The input
=-=-=-=-=
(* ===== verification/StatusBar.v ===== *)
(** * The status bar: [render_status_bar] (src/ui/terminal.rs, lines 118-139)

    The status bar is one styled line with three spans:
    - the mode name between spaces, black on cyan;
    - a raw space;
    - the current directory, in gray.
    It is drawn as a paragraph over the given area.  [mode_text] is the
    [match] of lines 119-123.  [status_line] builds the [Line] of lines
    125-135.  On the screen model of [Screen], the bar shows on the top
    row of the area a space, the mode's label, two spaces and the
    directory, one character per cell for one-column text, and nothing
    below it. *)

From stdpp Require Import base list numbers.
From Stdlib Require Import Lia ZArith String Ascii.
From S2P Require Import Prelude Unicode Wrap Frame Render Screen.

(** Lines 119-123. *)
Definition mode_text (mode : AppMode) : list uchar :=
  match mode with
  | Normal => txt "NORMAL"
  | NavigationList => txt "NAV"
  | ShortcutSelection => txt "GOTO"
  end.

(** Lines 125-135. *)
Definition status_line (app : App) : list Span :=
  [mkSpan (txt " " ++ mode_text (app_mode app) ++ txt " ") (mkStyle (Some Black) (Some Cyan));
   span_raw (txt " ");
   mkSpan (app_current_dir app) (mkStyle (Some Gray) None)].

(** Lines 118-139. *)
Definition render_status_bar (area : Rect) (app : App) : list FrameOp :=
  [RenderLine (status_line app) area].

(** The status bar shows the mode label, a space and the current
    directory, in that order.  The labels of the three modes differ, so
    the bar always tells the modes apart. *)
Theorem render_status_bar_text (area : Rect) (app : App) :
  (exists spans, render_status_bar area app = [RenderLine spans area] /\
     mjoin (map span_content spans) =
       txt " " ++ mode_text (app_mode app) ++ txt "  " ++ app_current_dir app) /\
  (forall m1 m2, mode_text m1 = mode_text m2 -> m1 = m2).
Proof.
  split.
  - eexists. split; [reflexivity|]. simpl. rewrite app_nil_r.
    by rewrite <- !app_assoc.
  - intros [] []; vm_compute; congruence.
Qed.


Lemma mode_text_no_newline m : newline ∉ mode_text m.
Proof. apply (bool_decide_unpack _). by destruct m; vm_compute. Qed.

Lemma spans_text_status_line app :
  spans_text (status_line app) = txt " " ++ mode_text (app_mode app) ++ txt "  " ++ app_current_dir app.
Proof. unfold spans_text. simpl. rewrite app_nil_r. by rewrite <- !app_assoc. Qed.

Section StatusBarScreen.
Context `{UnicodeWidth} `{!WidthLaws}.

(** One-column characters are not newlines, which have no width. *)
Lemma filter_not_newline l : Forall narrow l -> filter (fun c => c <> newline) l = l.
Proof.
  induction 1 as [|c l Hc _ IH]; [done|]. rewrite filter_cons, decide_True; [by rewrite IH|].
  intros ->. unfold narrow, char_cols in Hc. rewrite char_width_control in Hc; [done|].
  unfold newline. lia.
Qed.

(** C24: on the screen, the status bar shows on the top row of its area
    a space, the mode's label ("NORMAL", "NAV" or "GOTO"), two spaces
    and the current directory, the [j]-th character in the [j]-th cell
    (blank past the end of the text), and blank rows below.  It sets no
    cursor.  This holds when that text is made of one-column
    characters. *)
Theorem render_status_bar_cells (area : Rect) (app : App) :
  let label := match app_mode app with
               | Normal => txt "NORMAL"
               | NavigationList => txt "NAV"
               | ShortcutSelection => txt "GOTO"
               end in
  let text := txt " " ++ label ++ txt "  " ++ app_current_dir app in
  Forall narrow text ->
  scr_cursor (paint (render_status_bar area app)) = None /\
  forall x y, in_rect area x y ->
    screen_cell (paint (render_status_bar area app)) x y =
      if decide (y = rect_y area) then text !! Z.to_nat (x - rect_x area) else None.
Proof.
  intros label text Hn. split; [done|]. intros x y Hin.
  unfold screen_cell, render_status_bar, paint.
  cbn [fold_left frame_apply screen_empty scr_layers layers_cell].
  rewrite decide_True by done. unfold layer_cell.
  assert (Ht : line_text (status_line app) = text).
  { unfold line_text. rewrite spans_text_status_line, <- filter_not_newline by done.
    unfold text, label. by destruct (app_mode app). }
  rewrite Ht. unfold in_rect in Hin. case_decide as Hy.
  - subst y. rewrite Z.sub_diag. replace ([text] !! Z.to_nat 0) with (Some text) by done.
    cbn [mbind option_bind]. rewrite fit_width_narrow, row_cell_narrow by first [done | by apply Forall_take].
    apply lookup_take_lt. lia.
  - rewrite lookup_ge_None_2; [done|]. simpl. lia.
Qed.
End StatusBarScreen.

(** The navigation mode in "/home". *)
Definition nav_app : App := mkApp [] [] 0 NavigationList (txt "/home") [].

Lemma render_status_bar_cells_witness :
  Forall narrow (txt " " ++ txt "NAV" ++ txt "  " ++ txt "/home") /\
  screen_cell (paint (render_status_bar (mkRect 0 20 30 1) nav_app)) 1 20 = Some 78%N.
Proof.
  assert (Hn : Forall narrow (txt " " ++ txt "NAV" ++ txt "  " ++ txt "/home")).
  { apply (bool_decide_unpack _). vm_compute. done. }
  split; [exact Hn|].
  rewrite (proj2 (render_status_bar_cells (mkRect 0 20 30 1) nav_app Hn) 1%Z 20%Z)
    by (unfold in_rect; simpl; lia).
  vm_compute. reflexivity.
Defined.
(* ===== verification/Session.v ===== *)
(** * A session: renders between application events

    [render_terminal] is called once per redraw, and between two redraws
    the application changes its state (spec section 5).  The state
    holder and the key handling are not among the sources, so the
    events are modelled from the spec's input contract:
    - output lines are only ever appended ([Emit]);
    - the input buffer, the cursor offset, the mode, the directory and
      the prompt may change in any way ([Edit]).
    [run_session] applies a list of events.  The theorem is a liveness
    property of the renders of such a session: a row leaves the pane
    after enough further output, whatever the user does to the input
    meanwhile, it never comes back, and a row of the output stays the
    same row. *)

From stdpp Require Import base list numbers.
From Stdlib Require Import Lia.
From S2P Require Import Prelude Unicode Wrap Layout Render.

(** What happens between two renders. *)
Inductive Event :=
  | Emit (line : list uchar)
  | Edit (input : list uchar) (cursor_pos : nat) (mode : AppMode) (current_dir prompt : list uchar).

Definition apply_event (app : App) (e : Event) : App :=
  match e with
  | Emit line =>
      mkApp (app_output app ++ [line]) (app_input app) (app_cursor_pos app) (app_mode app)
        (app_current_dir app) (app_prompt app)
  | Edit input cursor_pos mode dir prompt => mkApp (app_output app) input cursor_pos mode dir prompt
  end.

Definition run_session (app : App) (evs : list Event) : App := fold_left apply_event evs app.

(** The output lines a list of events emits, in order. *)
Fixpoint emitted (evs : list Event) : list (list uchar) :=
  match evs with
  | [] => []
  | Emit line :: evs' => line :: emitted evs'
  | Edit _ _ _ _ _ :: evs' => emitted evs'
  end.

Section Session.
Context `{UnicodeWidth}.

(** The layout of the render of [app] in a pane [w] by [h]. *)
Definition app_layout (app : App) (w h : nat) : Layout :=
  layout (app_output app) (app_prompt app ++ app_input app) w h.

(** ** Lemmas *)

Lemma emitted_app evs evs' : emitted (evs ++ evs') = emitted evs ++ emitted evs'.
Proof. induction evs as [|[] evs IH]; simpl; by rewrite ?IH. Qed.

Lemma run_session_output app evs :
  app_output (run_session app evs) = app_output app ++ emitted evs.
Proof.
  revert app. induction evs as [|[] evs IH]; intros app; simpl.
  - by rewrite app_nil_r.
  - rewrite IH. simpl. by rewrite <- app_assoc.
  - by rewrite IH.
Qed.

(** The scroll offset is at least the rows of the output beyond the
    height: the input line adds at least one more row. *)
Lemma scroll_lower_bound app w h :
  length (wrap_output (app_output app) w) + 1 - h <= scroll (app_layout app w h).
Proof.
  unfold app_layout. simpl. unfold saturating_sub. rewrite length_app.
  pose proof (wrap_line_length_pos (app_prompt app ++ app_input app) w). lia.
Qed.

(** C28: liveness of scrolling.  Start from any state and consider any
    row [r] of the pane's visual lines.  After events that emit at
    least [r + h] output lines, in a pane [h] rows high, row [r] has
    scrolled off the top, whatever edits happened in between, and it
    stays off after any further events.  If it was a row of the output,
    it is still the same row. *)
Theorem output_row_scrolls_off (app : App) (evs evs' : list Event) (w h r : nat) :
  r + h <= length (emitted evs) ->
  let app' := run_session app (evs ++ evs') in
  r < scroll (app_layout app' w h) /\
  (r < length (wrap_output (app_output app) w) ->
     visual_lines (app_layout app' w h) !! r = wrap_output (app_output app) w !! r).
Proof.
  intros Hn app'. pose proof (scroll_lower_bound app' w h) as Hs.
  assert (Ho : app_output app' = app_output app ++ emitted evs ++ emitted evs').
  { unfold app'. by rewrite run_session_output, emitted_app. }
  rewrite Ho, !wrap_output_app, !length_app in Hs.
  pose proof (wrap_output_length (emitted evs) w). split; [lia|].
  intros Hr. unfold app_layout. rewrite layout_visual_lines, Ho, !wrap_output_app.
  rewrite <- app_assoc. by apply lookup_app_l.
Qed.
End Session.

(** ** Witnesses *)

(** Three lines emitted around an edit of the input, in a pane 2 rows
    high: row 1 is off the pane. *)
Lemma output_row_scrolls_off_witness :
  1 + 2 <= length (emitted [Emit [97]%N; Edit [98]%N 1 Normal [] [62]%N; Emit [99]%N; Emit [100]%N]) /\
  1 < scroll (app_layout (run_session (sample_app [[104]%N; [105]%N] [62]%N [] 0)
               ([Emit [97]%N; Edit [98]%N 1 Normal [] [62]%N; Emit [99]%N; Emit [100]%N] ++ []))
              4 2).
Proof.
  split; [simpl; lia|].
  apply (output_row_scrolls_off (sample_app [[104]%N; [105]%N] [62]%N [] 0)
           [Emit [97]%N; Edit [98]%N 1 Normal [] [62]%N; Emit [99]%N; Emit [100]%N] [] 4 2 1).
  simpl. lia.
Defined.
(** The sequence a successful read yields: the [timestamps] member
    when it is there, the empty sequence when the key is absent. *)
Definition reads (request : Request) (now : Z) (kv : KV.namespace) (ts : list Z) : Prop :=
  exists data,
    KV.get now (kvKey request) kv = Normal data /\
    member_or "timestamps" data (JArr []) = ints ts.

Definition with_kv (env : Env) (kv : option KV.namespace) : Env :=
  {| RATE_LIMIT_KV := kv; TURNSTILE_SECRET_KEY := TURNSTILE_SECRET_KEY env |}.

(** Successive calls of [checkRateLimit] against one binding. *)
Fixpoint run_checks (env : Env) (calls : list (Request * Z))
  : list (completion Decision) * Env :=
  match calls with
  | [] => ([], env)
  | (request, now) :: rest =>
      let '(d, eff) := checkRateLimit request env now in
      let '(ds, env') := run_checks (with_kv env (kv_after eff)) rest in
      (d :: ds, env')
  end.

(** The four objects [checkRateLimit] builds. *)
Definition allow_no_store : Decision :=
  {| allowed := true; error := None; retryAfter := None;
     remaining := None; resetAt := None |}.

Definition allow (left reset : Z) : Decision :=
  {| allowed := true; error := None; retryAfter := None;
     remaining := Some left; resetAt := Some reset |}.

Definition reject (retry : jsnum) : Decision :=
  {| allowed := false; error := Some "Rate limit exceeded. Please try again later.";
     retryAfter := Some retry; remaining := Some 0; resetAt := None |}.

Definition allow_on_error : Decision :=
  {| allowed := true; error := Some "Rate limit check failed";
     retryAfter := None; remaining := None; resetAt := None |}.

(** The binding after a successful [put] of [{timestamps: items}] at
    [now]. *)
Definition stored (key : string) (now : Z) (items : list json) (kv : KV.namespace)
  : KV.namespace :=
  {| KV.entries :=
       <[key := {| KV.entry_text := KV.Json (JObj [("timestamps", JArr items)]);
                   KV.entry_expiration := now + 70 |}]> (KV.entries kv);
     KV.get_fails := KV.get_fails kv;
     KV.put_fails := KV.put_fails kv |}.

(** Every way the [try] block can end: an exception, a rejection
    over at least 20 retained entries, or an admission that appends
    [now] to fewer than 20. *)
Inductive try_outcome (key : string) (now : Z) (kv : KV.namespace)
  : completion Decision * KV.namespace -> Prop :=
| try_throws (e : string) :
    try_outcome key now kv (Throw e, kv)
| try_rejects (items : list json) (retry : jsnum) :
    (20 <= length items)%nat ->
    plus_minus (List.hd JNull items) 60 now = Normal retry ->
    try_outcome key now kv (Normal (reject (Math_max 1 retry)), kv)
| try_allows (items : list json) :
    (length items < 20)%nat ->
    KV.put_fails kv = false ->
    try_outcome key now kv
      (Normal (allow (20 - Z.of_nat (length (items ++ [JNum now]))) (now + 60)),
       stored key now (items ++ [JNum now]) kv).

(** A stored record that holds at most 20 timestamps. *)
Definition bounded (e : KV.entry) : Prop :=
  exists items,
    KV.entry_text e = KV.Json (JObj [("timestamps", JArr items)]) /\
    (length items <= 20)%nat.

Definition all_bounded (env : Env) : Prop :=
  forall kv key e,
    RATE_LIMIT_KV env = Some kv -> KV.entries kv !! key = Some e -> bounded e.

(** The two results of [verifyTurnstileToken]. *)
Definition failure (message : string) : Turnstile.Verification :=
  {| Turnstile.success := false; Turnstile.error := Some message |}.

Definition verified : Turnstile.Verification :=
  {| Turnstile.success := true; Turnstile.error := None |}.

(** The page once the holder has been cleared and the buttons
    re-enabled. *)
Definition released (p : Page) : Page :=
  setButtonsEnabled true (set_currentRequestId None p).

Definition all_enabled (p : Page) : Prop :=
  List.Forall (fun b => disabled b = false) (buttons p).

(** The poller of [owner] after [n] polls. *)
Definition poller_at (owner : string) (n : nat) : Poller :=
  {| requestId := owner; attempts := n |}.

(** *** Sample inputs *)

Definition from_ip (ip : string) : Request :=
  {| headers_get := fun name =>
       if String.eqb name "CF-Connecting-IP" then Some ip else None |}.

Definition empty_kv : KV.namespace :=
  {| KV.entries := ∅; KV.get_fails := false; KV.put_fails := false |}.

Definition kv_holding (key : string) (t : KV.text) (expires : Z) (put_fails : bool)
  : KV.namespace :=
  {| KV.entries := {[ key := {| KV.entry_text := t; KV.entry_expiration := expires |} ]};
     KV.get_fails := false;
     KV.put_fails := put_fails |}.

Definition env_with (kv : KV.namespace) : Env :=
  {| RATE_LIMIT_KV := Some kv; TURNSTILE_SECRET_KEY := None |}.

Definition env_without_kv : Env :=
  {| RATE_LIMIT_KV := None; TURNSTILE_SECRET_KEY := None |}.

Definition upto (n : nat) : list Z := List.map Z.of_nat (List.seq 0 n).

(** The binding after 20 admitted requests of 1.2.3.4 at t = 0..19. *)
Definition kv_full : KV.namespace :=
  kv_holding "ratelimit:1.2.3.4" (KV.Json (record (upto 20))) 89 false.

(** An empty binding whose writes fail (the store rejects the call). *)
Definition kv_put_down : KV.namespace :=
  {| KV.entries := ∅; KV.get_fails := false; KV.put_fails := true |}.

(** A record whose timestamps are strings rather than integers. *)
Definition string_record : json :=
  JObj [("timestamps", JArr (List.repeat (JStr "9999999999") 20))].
=-=-=-=-=
The problem
Please write out, exactly as they appear above, only the lines in the stretch from the line with "- the input" through the line with "property of the".

Output
    - the input buffer, the cursor offset, the mode, the directory and
      the prompt may change in any way ([Edit]).
    [run_session] applies a list of events.  The theorem is a liveness
    property of the renders of such a session: a row leaves the pane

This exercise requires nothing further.